- **Directions**
From the records below, count the lines containing the word "forall" and give only that number.

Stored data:
▶
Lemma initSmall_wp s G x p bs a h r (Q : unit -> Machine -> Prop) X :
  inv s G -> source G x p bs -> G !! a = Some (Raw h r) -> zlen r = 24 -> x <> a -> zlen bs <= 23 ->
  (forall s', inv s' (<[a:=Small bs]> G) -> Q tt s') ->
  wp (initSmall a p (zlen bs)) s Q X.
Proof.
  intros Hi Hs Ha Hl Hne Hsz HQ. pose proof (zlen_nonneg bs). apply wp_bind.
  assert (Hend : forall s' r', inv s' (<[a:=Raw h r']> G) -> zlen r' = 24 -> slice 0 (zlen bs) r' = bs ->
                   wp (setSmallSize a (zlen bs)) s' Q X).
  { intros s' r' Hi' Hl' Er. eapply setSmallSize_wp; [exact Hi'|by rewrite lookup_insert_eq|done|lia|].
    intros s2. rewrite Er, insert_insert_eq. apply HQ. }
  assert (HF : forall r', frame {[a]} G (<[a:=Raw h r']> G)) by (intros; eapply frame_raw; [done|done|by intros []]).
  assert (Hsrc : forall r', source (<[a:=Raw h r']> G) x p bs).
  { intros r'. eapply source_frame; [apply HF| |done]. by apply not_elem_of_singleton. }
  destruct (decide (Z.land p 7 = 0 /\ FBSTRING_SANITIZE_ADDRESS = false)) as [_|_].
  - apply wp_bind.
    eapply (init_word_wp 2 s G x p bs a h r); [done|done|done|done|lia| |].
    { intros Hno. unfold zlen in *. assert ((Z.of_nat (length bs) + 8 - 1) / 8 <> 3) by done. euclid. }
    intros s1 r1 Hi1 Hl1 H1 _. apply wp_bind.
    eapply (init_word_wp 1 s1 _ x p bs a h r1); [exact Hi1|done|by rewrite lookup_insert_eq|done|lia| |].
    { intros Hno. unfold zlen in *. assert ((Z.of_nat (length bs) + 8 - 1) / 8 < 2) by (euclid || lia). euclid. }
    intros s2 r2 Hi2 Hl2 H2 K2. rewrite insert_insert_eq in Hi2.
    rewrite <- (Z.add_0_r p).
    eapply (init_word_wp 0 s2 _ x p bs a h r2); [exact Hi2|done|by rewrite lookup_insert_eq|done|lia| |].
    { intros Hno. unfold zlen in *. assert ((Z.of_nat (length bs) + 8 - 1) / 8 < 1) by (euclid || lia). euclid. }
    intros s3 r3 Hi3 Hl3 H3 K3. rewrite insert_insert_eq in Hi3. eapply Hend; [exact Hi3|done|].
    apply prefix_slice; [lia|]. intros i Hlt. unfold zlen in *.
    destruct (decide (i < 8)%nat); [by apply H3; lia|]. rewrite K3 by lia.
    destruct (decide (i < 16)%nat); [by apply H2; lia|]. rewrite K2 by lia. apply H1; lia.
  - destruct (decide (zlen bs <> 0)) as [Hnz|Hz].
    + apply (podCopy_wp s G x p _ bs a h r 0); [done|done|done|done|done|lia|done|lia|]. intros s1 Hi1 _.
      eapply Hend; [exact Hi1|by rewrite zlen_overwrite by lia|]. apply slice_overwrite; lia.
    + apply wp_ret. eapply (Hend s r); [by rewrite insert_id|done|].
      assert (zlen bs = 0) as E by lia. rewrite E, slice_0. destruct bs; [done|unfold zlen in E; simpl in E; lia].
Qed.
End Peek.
◀
- **Solution for this exercise**
4